Let's say you have a 32-bit memory address, a 64KB cache (useful data), a 64 byte cache block size, write-allocate, and write-back.
This cache will need 512 kilobits for the data area. Note that 1 kilobyte = 1024 bytes. Besides the actual cached data, this cache will need other storage.
You will need a block offset size of $$\log_2(64) = 6$$ bits for the block offset size, and $$32 - 6 = 26$$ bits for the tag size.
Since we have a 64 KB cache and a 64 byte block size, you will have 1024 lines.
We will also need a valid bit, a dirty bit, 26 tag bits, and 10 bits for LRU ($$\log_2(1024) = 10$$).
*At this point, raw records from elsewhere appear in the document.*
(* ===== verification/Dispatcher.v ===== *)
(** * The dispatcher

    [internal/worker/agents/dispatcher.go], [active_counter.go]: the HTTP handler
    that runs one TaskAgent execution, with a semaphore per agent and a counter of
    executions in flight.  Each request is a thread; a step of a thread is one
    access to the shared state (a [sync.Map] operation, a channel send or receive,
    a locked counter update, a queue send) with the code around it.  What the
    outside world answers (API reads, the warm pool, the sandbox runtime, the
    client connection) is the thread's [World], arbitrary per request.  The receives
    at which a request waits for its own agent ([waitOrStop], [drainResponse], the
    deferred one of [stdinErr]) block until the signal they wait for has come in, at
    whatever moment that is; the other calls to the runtime are taken to return. *)

From Stdlib Require Import ZArith Lia Ascii String List.
From stdpp Require Import base strings list gmap fin_maps.
From S2P Require Import Prelude GoStrings GoStd ApiTypes ProxyProto InvEvent CloudEvents Delivery EgressShape.
Import GoStrings GoStd ApiTypes.ApiTypes InvEvent CloudEvents Delivery.

Module Dispatcher.
#[local] Open Scope string_scope.
#[local] Open Scope Z_scope.
#[local] Open Scope list_scope.

Definition hardTimeoutCap : Z := 5 * 60 * 1000000000.
Definition invQueueSize : nat := 2048.
Definition AgentDeliveryStdin : string := "Stdin".
Definition AgentDeliveryMetadata : string := "Metadata".

(** ** The active counter ([active_counter.go]) *)

Abbreviation activeCounter := (gmap NamespacedName Z).

Definition get (key : NamespacedName) (c : activeCounter) : Z := default 0 (c !! key).

Definition inc (key : NamespacedName) (c : activeCounter) : activeCounter :=
  <[key := int32 (get key c + 1)]> c.

Definition dec (key : NamespacedName) (c : activeCounter) : activeCounter :=
  let c := if 0 <? get key c then <[key := int32 (get key c - 1)]> c else c in
  if get key c =? 0 then delete key c else c.

Definition Snapshot (c : activeCounter) : activeCounter := c.

(** ** The outside world of one request *)

Inductive getResult (A : Type) := Found (a : A) | NotFound | GetError.
Arguments Found {A} a.
Arguments NotFound {A}.
Arguments GetError {A}.

(** [EgressBundle] of [egress_resolve.go]; the policy is a handle. *)
Record EgressBundle := mkBundle {
  Backends : list EgressShape.BackendListener;
  Policy : option nat;
  CAPEM : string;
}.

Inductive createResult := Created | StateOverLimit | CreateFailed.

Record World := mkWorld {
  w_taskAgent : NamespacedName -> getResult ServedTaskAgent;
  w_revision : NamespacedName -> getResult string;   (* the revision's name *)
  w_warm : option string;                            (* what the warm pool hands out *)
  w_egress : option EgressBundle;
  w_newSandboxID : option string;
  w_create : createResult;
  w_start : bool;
  w_metaReg : bool;                                  (* whether the registry is wired *)
  w_stopFirst : bool;                                (* what [select] takes when the agent and the context have both ended *)
  w_exitCode : Z;
  w_waitErr : bool;
  w_stdout : list chunk;
  w_writes : bool;                                   (* whether writing the response succeeds *)
  w_mdResponse : option (string * string);           (* what the agent posted: body, type *)
  w_uuid : string;
  w_now : string;
  w_created : Z;
}.

Record Request := mkRequest {
  r_header : CloudEvents.Header;
  r_line : RequestLine;
  r_body : string;
  r_bodyErr : bool;
}.

(** Calls the handler makes, in order. *)
Inductive effect :=
| EWarm (id : string)                       (* taken from the warm pool *)
| EPurge (id : string)
| ECreate (id : string) (identity : ProxyProto.AgentIdentity)
| ESetBackends (id : string) | ESetPolicy (id : string)
| ESetInvocationID (id inv : string)
| EStart (id : string)
| EStdin (id : string) (env : option envelope)
| ERegister (id : string) | EUnregister (id : string)
| EStop (id : string) | EWait (id : string)
| EDelete (id : string)
| EEmit (inv : Invocation)
| EHeader (name value : string)
| EWrite (body : string)                    (* response bytes that reached the wire *)
| EHttpError (code : Z).

(** [reqCtx]; the context is its timeout. *)
Record reqCtx := mkReqCtx {
  rc_key : NamespacedName;
  rc_ta : ServedTaskAgent;
  rc_rev : string;
  rc_identity : ProxyProto.AgentIdentity;
  rc_invocationID : string;
  rc_timeout : Z;
  rc_trigger : InvocationTriggerType;
  rc_created : Z;
}.

Record deliveryState := mkDelivery {
  ds_mode : string;
  ds_wrapResponse : bool;
  ds_ceID : string;
}.

(** ** acceptRequest *)

(** What [acceptRequest] knows when it turns to the semaphore. *)
Record acceptance := mkAdmit { ad_key : NamespacedName; ad_ta : ServedTaskAgent; ad_cap : Z }.

(** Up to [acquire]; [draining] is the flag as loaded. *)
Definition acceptHead (draining : bool) (r : Request) (w : World) : acceptance + Z :=
  let hdr := HTTPHeader_Get (r_header r) HeaderTaskAgent in
  if String.eqb hdr "" then inr 400
  else if draining then inr 503
  else
    let '(ns, name, ok) := Cut hdr "/"%char in
    if negb ok || String.eqb ns "" || String.eqb name "" then inr 400
    else
      let key := mkNN ns name in
      match w_taskAgent w key with
      | NotFound => inr 404
      | GetError => inr 500
      | Found ta =>
          if String.eqb (LatestReadyRevisionName ta) "" then inr 503
          else inl (mkAdmit key ta (default 0 (ta_MaxConcurrent (ta_Spec (st_Agent ta)))))
      end.

Definition resolveInvocationID (uuid : string) (h : CloudEvents.Header) : string :=
  let v := HTTPHeader_Get h HeaderInvocationID in
  if negb (String.eqb v "") then v else ResolveID uuid (HTTPHeader_Get h).

Definition triggerTypeFromHeader (v : string) : InvocationTriggerType := TriggerTypeFromHeaderValue v.

Definition newAgentIdentity (ns name uid revName : string) : ProxyProto.AgentIdentity :=
  ProxyProto.mkIdentity ProxyProto.AgentKindTask ns name uid revName "" "".

Definition executionTimeout (spec : option Z) : Z :=
  match spec with
  | Some d => if (0 <? d) && (d <? hardTimeoutCap) then d else hardTimeoutCap
  | None => hardTimeoutCap
  end.

(** After the counter was incremented: the revision, or the error status. *)
Definition acceptTail (a : acceptance) (r : Request) (w : World) : reqCtx + Z :=
  let ns := nn_namespace (ad_key a) in
  match w_revision w (mkNN ns (LatestReadyRevisionName (ad_ta a))) with
  | NotFound => inr 503
  | GetError => inr 500
  | Found rev =>
      let id := resolveInvocationID (w_uuid w) (r_header r) in
      let ident := newAgentIdentity ns (nn_name (ad_key a)) (st_UID (ad_ta a)) rev in
      inl (mkReqCtx (ad_key a) (ad_ta a) rev
             (ProxyProto.mkIdentity (ProxyProto.Kind ident) (ProxyProto.Namespace ident)
                (ProxyProto.Name ident) (ProxyProto.UID ident) (ProxyProto.Revision ident) id
                (ProxyProto.SandboxID ident))
             id (executionTimeout (ta_Timeout (ta_Spec (st_Agent (ad_ta a)))))
             (triggerTypeFromHeader (HTTPHeader_Get (r_header r) HeaderTrigger)) (w_created w))
  end.

(** ** The sandbox *)

Definition acquireSandbox (rc : reqCtx) (w : World) : option (string * EgressBundle) * list effect :=
  match w_warm w with
  | Some id =>
      match w_egress w with
      | Some b => (Some (id, b), [EWarm id])
      | None => (None, [EWarm id; EDelete id; EHttpError 503])
      end
  | None =>
      match w_egress w with
      | None => (None, [EHttpError 503])
      | Some b =>
          match w_newSandboxID w with
          | None => (None, [EHttpError 500])
          | Some id =>
              match w_create w with
              | Created => (Some (id, b), [EPurge id; ECreate id (rc_identity rc)])
              | StateOverLimit => (None, [EPurge id; EHttpError 507])
              | CreateFailed => (None, [EPurge id; EHttpError 500])
              end
          end
      end
  end.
This should give a total of 38 bits.
Suppose that accessing a cache takes 10ns, while accessing the main memory in case of cache-miss takes 100ns.
You need the equation for average memory access time (AMAT):
$$\text{Cache hit latency} + \text{cache miss rate} * \text{miss penalty}$$
In this case, we have:
$$10\text{ns} + (1 - 0.97)(100\text{ns}) = 13\text{ns}$$
$$\text{AMAT} = (10 + 2\text{ns}) + (1 - 0.98)(100\text{ns} = 14\text{ns}$$
Note that this brings the entire lecture back to the original tradeoff: if you have a larger cache size, you will always increase the access time at the benefit of having a higher hit rate.